John Reid (Armie Hammer) returns to his dusty hometown of Colby, Texas after studying law back east. His brother, Dan (James Badge Dale), is a member of the Texas Rangers and Colby's primary lawman and is married to John's former girlfriend, Rebecca (Ruth Wilson). Progress is about to transform Colby into a vital hub thanks to the construction of the Transcontinental Railroad overseen by tycoon Latham Cole (Tom Wilkinson). The Reids and a team of Rangers set out into the desert to capture a recently escaped outlaw named Butch Cavendish (William Fichtner). An ambush by Cavendish and his gang leaves everyone dead, except for John who is rescued by Tonto (Depp), a Comanche on his own mission of vengeance.

Anything unique Verbinski and Depp had to say about the Western, they told it all in the delightfully quirky Rango. The Lone Ranger is painfully formulaic in spite of Verbinski quoting from the works of John Ford and Sergio Leone. He even throws in a visual reference to The Flight of the Red Balloon. The beautiful shots of Monument Valley aren't nearly enough to distract from a bloated runtime of nearly two and a half hours. Borrowing from Little Big Man, Verbinski employs a framing device in which an elderly Tonto, posing as a mannequin in a traveling sideshow, recounts his tale to a young boy. These sequences are one of many that attempt to deal with America's bloody history and the indignant treatment of Native Americans, along with Chinese rail workers. However, the movie never digs deeper into those topics because it is a Disney movie. Thus, we get a brutal scene where a Comanche tribe is massacred by machine gun fire that is completely undercut by Laurel & Hardy-style slapstick involving the Ranger and Tonto on a seesaw cart. There's no payoff to the sideshow scenes either. Too bad Sony has the rights to the Green Hornet, otherwise the kid could have been revealed to be Britt Reid, the Hornet's alter-ego and Dan's grand-nephew.

The tonal inconsistencies are a major problem beyond the failed blend of violence and humor. Throughout the picture, the Ranger is a source of derision in spite of the studio's desire to make him into a modern, bad-ass character. There's a constant mocking of the Ranger iconography with people asking, "What's with the mask," as a bad running joke. When the Ranger shouts his catchphrase, "Hi-yo, Silver! Away!," Tonto emphatically tells him to never do it again.

The Lone Ranger falls into the same trap of many origin stories in that the protagonist doesn't become the hero we know until the end. The final act is the best part of the movie with a pair of runaway trains on parallel tracks. It's the same type of outlandish set piece that the Pirates series did so well. The film is almost invigorated when the Ranger's theme, the William Tell Overture, finally kicks in and the masked man rides to the rescue of Rebecca, who is in full Perils of Pauline mode.

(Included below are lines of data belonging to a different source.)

(** [normalize_topic] *)
Definition normalize_topic (text : string) : string :=
  let lowered := lower text in
  let cleaned := strip (sub_runs (fun c => negb (is_lower_alnum c)) lowered false) in
  sub_runs is_ws cleaned false.

Definition str_truthy (s : option string) : bool :=
  match s with Some s => negb (String.eqb s "") | None => false end.

(** [assign_topic_keys]: the markets are updated in place, so the caller's
    objects and the ones selection returns are the updated ones. *)
Definition assign_topic_key (m : Market) : Market :=
  if str_truthy (topic_key m) then m else set_topic_key m (normalize_topic (question m)).

Definition assign_topic_keys (ms : list Market) : list Market := map assign_topic_key ms.

Definition q_or0 (x : option Q) : Q := match x with Some q => q | None => 0 end.

(** [_priority_value] *)
Definition priority_value (m : Market) (key : string) : Q :=
  if String.eqb key "liquidity" then (- q_or0 (liquidity m))%Q
  else if String.eqb key "volume_24h" then (- q_or0 (volume_24h m))%Q
  else if String.eqb key "end_ts" then
    inject_Z (match end_ts m with
              | Some e => if Z.eqb e 0 then 2 ^ 63 else e
              | None => 2 ^ 63 end)
  else 0.

Definition priority_key (keys : list string) (m : Market) : list Q :=
  map (priority_value m) keys.

(** Python's [<] on tuples: the first unequal position decides, else the
    shorter tuple is smaller. *)
Fixpoint tuple_lt (a b : list Q) : bool :=
  match a, b with
  | x :: a', y :: b' => if Qeq_bool x y then tuple_lt a' b' else Qltb x y
  | [], _ :: _ => true
  | _, _ => false
  end.

(** [xs[:k]] *)
Definition py_prefix {A} (xs : list A) (k : Z) : list A :=
  if Z.leb 0 k then firstn (Z.to_nat k) xs
  else firstn (Z.to_nat (Z.max 0 (Z.of_nat (length xs) + k))) xs.

Definition group_key (m : Market) : string :=
  match topic_key m with
  | Some s => if String.eqb s "" then market_id m else s
  | None => market_id m
  end.

(** [grouped.setdefault(key, []).append(market)] *)
Definition group_step (g : list (string * list Market)) (m : Market)
  : list (string * list Market) :=
  let k := group_key m in
  dict_set String.eqb g k
    ((match dict_lookup String.eqb g k with Some l => l | None => [] end) ++ [m]).

Definition group_markets (ms : list Market) : list (string * list Market) :=
  fold_left group_step ms [].

(** [select_primary_markets] *)
Definition select_primary_markets (markets : list Market) (priority : list string)
  (max_per_topic : Z) : list Market :=
  let markets := assign_topic_keys markets in
  concat (map (fun kg => py_prefix (sort_key tuple_lt (priority_key priority) false (snd kg))
                           max_per_topic)
              (group_markets markets)).

(** [kw in question] *)
Fixpoint contains (kw s : string) : bool :=
  String.prefix kw s || match s with EmptyString => false | String _ s' => contains kw s' end.

Definition keep_market (min_liquidity : option Q) (allow block : list string) (m : Market)
  : bool :=
  let q := lower (question m) in
  (match min_liquidity with
   | Some ml => negb (Qltb (q_or0 (liquidity m)) ml)
   | None => true end)
  && (match allow with [] => true | _ => existsb (fun kw => contains kw q) allow end)
  && negb (match block with [] => false | _ => existsb (fun kw => contains kw q) block end).

(** [select_top_markets] *)
Definition select_top_markets (markets : list Market) (top_k : Z) (hot_sort : list string)
  (min_liquidity : option Q) (keyword_allow keyword_block : list string) : list Market :=
  let allow := map lower keyword_allow in
  let block := map lower keyword_block in
  let filtered := filter (keep_market min_liquidity allow block) markets in
  py_prefix (sort_key tuple_lt (priority_key hot_sort) false filtered) top_k.

Definition mk_market (id q : string) (liq : option Q) : Market :=
  {| market_id := id; question := q; active := true; closed := false; resolved := false;
     end_ts := None; liquidity := liq; volume_24h := None; topic_key := None |}.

Although the movie is entitled, The Lone Ranger, Johnny Depp's Tonto is the obvious star. Depp tries to recapture the magic of Jack Sparrow with another idiosyncratic performance, but there isn't anything particularly memorable about his Tonto. The same goes for Armie Hammer, who was great in The Social Network, but is given nothing but the blandest material to work with. As brothel owner, Red Harrington, Helena Bonham Carter seems to have wandered off a Tim Burton set and is more than welcome though she could have been easily cut.

The Lone Ranger is an indulgent mess that failed to achieve a fraction of the success of the first Pirates movie. In the end, it will go down as another costly failure for Disney alongside Mars Needs Moms and John Carter.